RNA Technical Tips
Hand and Fingers:
Bodily fluids such as perspiration are rich in RNase activity. Therefore, the use of ungloved hands often result in RNase contamination compromising critical experiments. Use gloves and make sure to discard them and don a new pair frequently during experiments. Do not touch any surface with ungloved hands that will come into contact with your sample.
Tips and Tubes:
Tips and tubes can be a source of RNase contamination. Merely autoclaving will not destroy all RNase activity, since these enzymes are very stable and can regain partial activity upon cooling to room temperature. Always use tips and tubes that have been tested and certified RNase-free. BioWorld has a broad selection of certified RNase-free tips and tubes.
Water and Buffers:
The water and buffers used in molecular biology applications can be frequent sources of RNase contamination. DEPC-treatment is the most common method used to inactivate RNases from water and buffers. However, certain reagents such as Tris cannot be treated with DEPC
Contact with laboratory bench tops, glassware, plastic ware, and other surfaces that are left exposed to the environment can lead to introduction of RNase contamination into crucial experiments. These surfaces get contaminated due to the presence of bacterial and fungal spores present in many laboratory environments and body fluid contact. Dead cells shed from human skin can also lead to contamination of exposed surfaces. These surfaces can be treated with an RNase decontamination solution such as BioPlus RNase Out (tm) (catalog # 640200). Glassware and metal ware can be backed at 450F to inactivate RNase.

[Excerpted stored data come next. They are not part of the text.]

(* ===== verification/FatUpdate.v ===== *)
(** * Writing the slots of a directory: proofs

    Storing a run of entries and erasing one change exactly the slots of the run; the search for
    free slots finds the first run that is long enough. *)

From stdpp Require Import base numbers list option sets.
From S2P Require Import Prelude Loop Bytes Fat FatTable FatFile FatWrite FatTime FatName FatDir FatSlots.

Section update.
Context {D : Type} `{HB : BlockStore D} {n ncl : Z} {HL : BlockLaws D n}.
Context {v : fat_volume} (Hv : vol_ok n ncl v).
Implicit Types (d : D) (l ls : list Z) (it : fat_slots).
Abbreviation dir_of := (dir_of (ncl := ncl) (v := v)).

(** ** The slots of a sector *)

Lemma slot_lba_range d root cl l ls p : dir_of d root cl l ls -> 0 <= p < 16 * zlen ls -> 0 <= slot_lba ls p < n /\ ~ in_fats v (slot_lba ls p) /\ slot_lba ls p ∈ ls.
Proof using Hv.
  intros Hd Hp. assert (Hs : 0 <= p / 16 < zlen ls) by dlia. destruct (dir_sector_range Hv d root cl l ls (p / 16) Hd Hs). split; [done|]. split; [done|].
  apply list_elem_of_In, nth_In. lia.
Qed.

Lemma slot_off_range p : 0 <= slot_off p /\ slot_off p + 32 <= 512.
Proof. unfold slot_off. dlia. Qed.

Lemma slot_bytes_length d ls p : length (slot_bytes d ls p) = 32%nat.
Proof using HL.
  unfold slot_bytes. pose proof (slot_off_range p). pose proof (rd_sector (n := n) d (slot_lba ls p)) as [Hl _]. rewrite slice_length; lia.
Qed.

All organisms contain RNases. Liquid nitrogen is often used to rapidly freeze tissues after harvest to minimize RNA degradation. However, freezing tissue in liquid nitrogen is not always convenient, especially if large numbers of samples need to be preserved. BioWorld offers a tissue storage stabilization solution that preserves RNA within tissues and cells. The pieces of tissue can be simply dropped into 5-10 volumes of RNASafe (tm) and stored at 4C for the isolation of RNA at a later time.
Trace amounts of RNases that may co-purify with isolated RNA can degrade the RNA that interests you. RNase inhibitors are commonly used as a precautionary measure in most enzymatic manipulations of RNA.

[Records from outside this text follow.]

(* ===== verification/FatKeep.v ===== *)
(** * What the operations of the FAT driver leave alone, and the changes of one entry

    A directory keeps its slots and a file its bytes when only other clusters change; the size and
    the cluster of an entry are replaced in place; the clusters of a removed file become free. *)

From stdpp Require Import base numbers list option sets relations.
From S2P Require Import Prelude Loop Bytes Fat FatTable FatFile FatWrite FatTime FatName FatDir FatSlots FatUpdate FatLayout FatRun FatCreate.

Section keep.
Context {D : Type} `{HB : BlockStore D} {n ncl : Z} {HL : BlockLaws D n}.
Context {v : fat_volume} (Hv : vol_ok n ncl v).
Implicit Types (d : D) (l ls : list Z) (es : list fat_entry).
Abbreviation dir_of := (dir_of (ncl := ncl) (v := v)).
Abbreviation dir_changed := (dir_changed (n := n) (ncl := ncl) (v := v)).
Abbreviation cb := (cluster_bytes v).

(** ** What a change leaves alone *)

Lemma dir_kept d d' root cl l ls : (forall x, x ∈ l -> fat16_next_cluster v d' x = fat16_next_cluster v d x) -> (forall lba, lba ∈ ls -> img d' lba = img d lba) ->
  dir_of d root cl l ls -> dir_of d' root cl l ls /\ all_slots d' ls = all_slots d ls.
Proof.
  intros Hn Hi Hd. split.
  - destruct root; [done|]. destruct Hd as (Hc & Hcl & Hls). split; [|done]. by eapply chain_ext.
  - unfold all_slots. apply list_fmap_ext. intros k p Hk. apply lookup_seqZ in Hk as [-> Hk]. unfold full_slot, slot_bytes. rewrite Hi; [done|].
    unfold slot_lba. apply list_elem_of_In, nth_In. dlia.
Qed.

Lemma dir_sectors_place d root cl l ls lba : dir_of d root cl l ls -> lba ∈ ls ->
  0 <= lba < n /\ ~ in_fats v lba /\ (lba < data_start_lba v \/ exists c, c ∈ l /\ is_cluster ncl c /\ cluster_lba v c <= lba < cluster_lba v c + sectors_per_cluster v).
Proof using Hv.
  intros Hd Hin. pose proof Hin as Hin'. apply list_elem_of_lookup in Hin' as [k Hk]. pose proof (lookup_lt_Some _ _ _ Hk).
  pose proof (dir_sector_range Hv d root cl l ls (Z.of_nat k) Hd ltac:(lia)) as Hr. rewrite Nat2Z.id, (nth_lookup_Some _ _ _ _ Hk) in Hr. split; [tauto|]. split; [tauto|].
  destruct root.
  - left. destruct Hd as [_ ->]. apply elem_of_seqZ in Hin. pose proof (ok_data _ _ _ Hv). lia.
  - right. destruct Hd as (Hc & _ & ->). apply list_elem_of_bind in Hin as (c & Hin & Hc'). apply elem_of_seqZ in Hin. exists c. split; [done|]. split; [by eapply chain_clusters|done].
Qed.

(** A sector of one cluster is in no chain without that cluster. *)
Lemma cluster_apart lba c k : is_cluster ncl c -> cluster_lba v c <= lba < cluster_lba v c + sectors_per_cluster v -> (forall x, x ∈ k -> is_cluster ncl x) -> c ∉ k -> ~ in_chain v k lba.
Proof using Hv.
  intros Hc Hl Hk Hn (j & Hj & E). apply Hn. pose proof (lba_cluster Hv k j Hk Hj) as Ej. rewrite <- E in Ej.
  assert (Ec : (lba - data_start_lba v) / sectors_per_cluster v + 2 = c).
  { unfold cluster_lba in Hl. pose proof (ok_spc _ _ _ Hv). rewrite <- (Z.div_unique_pos (lba - data_start_lba v) (sectors_per_cluster v) (c - 2) (lba - data_start_lba v - (c - 2) * sectors_per_cluster v)); lia. }
  rewrite Ec in Ej. rewrite Ej. apply list_elem_of_In, nth_In. by apply (index_lt Hv).
Qed.

Lemma below_data_apart lba k : lba < data_start_lba v -> (forall x, x ∈ k -> is_cluster ncl x) -> ~ in_chain v k lba.
Proof using Hv.
  intros Hl Hk (j & Hj & ->). pose proof (index_lt Hv k j Hj) as Hi. pose proof (sector_index Hv j) as (Hs & _ & _). unfold lba_of in Hl.
  assert (Hc : is_cluster ncl (nth (Z.to_nat (j / cluster_bytes v)) k 0)) by (apply Hk, list_elem_of_In, nth_In; done). unfold is_cluster in Hc.
  pose proof (ok_spc _ _ _ Hv). nia.
Qed.

(** New clusters of a file are free ones, so they are in no directory. *)
Lemma grown_apart d l new root cl k ls c : dir_of d root cl k ls -> (forall c, c ∈ l -> c ∉ k) -> Forall (fun c => is_cluster ncl c /\ fat16_next_cluster v d c = 0) new ->
  c ∈ k -> c ∉ l ++ new /\ 0 <= c < table_entries v.
Proof using Hv.
  intros Hd Hdis Hfree Hc. destruct root; [destruct Hd as [-> _]; by apply elem_of_nil in Hc|]. destruct Hd as (Hch & _ & _). split.
  - intros Hin. apply elem_of_app in Hin as [Hin|Hin]; [by apply (Hdis c)|].
    rewrite Forall_forall in Hfree. destruct (Hfree c Hin) as [_ E0]. by apply (chain_used Hv d k c).
  - apply (cluster_in_table Hv). by eapply chain_clusters.
Qed.

(** A directory that does not share clusters with a file keeps its slots when the file is written. *)
Lemma dir_kept_write d d' l cur now root cl k ls : file_written (n := n) (ncl := ncl) (v := v) d d' l cur now -> dir_of d root cl k ls -> (forall c, c ∈ l -> c ∉ k) ->
  dir_of d' root cl k ls /\ all_slots d' ls = all_slots d ls.
Proof using Hv.
  intros Hw Hd Hdis. destruct (fw_new _ _ _ _ _ Hw) as (new & Ecur & Hfree).
  assert (Hcc : forall c, c ∈ cur -> is_cluster ncl c) by (intros c; eapply chain_clusters; by eapply fw_chain).
  assert (Hk : forall c, c ∈ k -> c ∉ cur /\ 0 <= c < table_entries v) by (intros c; rewrite Ecur; by eapply grown_apart).
  apply (dir_kept d d' root cl k ls); [|  |done].
  - intros x Hx. destruct (Hk x Hx). by eapply fw_other.
  - intros lba Hin. destruct (dir_sectors_place d root cl k ls lba Hd Hin) as (Hr & Hf & Hor). eapply fw_frame; [done..|].
    destruct Hor as [Hlt|(c & Hc & Hcl & Hcr)]; [by apply below_data_apart|]. eapply cluster_apart; [done|done|done|by apply Hk].
Qed.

Plasmid DNA used for in vitro transcription or coupled transcription: translation reactions can introduce RNase contamination into reactions. Many researchers degrade the RNA in plasmid preps by RNase treatment. If this procedure has been used we recommend a Proteinase K treatments followed by a phenol: chloroform extraction to eliminate all traces of RNase prior to subsequent reactions. If the DNA template has been cut by restriction enzyme digestion, a similar treatment is recommended, since restriction enzymes may be contaminated with RNases.
Commercially purchased enzymes can be a potential source of RNase contamination. We use RNase/Alarm(tm) to determine the extent of RNase contamination in numerous commercially available enzymes.
The best method to preserve isolated RNA for a long-term storage is to perform a salt/alcohol precipitation and store and nucleic acid as a precipitate in this solution. The low temperature and the presence of alcohol inhibit all enzymatic activity. The lower than neutral pH (due to the presence of sodium acetate or ammonium acetate pH 5.2) also helps to stabilize the RNA. Another option is to resuspend the RNA in a BioPlus RNA SAFE, which contains RNase inactivating reagent. After the addition of RNA Safe, heat the sample at 60C for 10min to inactivate RNases
Though RNase contamination is most commonly suspected whenever RNA degradation is observed. RNA molecules can also undergo strand scission when heated in the presence of a divalent cation such as Mg or Ca at > 80C for 5 minutes or more. Thus a chelating agent should be present whenever there is a requirement for heating RNA. RNA Safe has been designed for storing RNA. It contains 1mM sodium citrate, pH 6.4, which is an efficient chelator of divalent cations, and minimizes RNA base hydrolysis.